- _Your goal_: Word for word, restate the lines of the data from the first through the one containing "Gt => (f + 1)%Z", and nothing else.
· · · · ·
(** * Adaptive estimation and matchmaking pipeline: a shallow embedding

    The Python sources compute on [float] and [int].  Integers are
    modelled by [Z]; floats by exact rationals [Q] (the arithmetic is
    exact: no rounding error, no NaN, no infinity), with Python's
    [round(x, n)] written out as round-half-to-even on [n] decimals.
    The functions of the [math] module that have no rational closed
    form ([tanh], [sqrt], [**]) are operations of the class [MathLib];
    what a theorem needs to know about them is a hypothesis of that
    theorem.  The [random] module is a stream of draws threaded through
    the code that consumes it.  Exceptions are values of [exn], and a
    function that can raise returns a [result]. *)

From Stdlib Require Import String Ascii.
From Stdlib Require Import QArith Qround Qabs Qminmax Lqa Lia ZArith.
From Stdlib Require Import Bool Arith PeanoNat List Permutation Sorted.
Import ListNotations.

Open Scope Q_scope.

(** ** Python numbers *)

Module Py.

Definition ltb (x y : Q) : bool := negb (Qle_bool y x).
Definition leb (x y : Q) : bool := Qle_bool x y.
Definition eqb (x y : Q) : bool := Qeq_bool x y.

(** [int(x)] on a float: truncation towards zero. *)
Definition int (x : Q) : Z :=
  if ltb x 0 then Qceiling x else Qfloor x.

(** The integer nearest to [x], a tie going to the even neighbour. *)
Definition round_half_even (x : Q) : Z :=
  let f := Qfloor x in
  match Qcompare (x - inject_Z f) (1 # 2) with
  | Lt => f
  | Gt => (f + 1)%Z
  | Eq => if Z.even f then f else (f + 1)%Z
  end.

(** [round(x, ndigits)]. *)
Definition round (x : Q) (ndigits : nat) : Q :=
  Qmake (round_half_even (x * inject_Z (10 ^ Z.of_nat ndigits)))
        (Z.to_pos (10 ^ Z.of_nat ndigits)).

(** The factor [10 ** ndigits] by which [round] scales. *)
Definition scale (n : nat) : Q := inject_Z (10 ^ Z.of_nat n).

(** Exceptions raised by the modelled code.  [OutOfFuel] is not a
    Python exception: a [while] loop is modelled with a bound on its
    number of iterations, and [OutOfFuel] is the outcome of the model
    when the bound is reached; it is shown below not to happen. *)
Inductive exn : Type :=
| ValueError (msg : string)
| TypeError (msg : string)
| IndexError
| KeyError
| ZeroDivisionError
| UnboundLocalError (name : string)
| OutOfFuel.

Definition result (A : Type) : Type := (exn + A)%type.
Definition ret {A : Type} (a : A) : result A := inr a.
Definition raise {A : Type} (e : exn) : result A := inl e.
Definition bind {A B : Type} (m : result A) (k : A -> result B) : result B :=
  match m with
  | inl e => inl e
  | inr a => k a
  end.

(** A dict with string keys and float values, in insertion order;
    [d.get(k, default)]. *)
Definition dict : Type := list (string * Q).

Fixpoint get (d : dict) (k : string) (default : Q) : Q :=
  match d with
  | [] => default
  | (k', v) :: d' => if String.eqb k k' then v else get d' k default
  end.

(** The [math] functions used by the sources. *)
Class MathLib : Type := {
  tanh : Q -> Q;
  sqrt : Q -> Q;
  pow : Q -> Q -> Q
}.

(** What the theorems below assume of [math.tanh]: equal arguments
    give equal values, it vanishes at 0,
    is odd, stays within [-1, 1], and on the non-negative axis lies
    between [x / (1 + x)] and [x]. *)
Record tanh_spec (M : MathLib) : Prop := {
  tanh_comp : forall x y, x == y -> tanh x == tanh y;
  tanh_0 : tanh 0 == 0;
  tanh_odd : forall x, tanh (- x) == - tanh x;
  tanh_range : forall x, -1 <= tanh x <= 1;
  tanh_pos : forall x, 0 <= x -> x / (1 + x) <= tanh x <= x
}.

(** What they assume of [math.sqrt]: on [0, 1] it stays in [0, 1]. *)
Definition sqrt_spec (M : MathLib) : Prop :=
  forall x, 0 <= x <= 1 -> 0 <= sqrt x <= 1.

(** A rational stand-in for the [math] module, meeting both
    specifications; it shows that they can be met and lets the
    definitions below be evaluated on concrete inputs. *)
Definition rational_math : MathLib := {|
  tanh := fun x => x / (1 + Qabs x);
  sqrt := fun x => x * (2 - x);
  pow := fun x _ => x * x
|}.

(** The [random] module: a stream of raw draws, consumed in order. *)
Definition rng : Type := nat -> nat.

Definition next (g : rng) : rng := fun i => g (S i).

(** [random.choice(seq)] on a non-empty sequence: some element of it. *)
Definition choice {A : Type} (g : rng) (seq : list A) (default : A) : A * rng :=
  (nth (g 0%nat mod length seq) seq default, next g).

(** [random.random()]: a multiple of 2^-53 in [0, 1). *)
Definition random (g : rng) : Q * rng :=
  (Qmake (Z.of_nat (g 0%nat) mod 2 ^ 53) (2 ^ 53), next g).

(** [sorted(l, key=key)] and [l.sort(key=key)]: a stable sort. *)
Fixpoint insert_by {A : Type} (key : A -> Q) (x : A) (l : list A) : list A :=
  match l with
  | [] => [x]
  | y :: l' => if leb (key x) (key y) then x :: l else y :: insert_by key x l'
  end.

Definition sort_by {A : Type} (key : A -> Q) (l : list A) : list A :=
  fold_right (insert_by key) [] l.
· · · · ·
- _Expected answer_:
(** * Adaptive estimation and matchmaking pipeline: a shallow embedding

    The Python sources compute on [float] and [int].  Integers are
    modelled by [Z]; floats by exact rationals [Q] (the arithmetic is
    exact: no rounding error, no NaN, no infinity), with Python's
    [round(x, n)] written out as round-half-to-even on [n] decimals.
    The functions of the [math] module that have no rational closed
    form ([tanh], [sqrt], [**]) are operations of the class [MathLib];
    what a theorem needs to know about them is a hypothesis of that
    theorem.  The [random] module is a stream of draws threaded through
    the code that consumes it.  Exceptions are values of [exn], and a
    function that can raise returns a [result]. *)

From Stdlib Require Import String Ascii.
From Stdlib Require Import QArith Qround Qabs Qminmax Lqa Lia ZArith.
From Stdlib Require Import Bool Arith PeanoNat List Permutation Sorted.
Import ListNotations.

Open Scope Q_scope.

(** ** Python numbers *)

Module Py.

Definition ltb (x y : Q) : bool := negb (Qle_bool y x).
Definition leb (x y : Q) : bool := Qle_bool x y.
Definition eqb (x y : Q) : bool := Qeq_bool x y.

(** [int(x)] on a float: truncation towards zero. *)
Definition int (x : Q) : Z :=
  if ltb x 0 then Qceiling x else Qfloor x.

(** The integer nearest to [x], a tie going to the even neighbour. *)
Definition round_half_even (x : Q) : Z :=
  let f := Qfloor x in
  match Qcompare (x - inject_Z f) (1 # 2) with
  | Lt => f
  | Gt => (f + 1)%Z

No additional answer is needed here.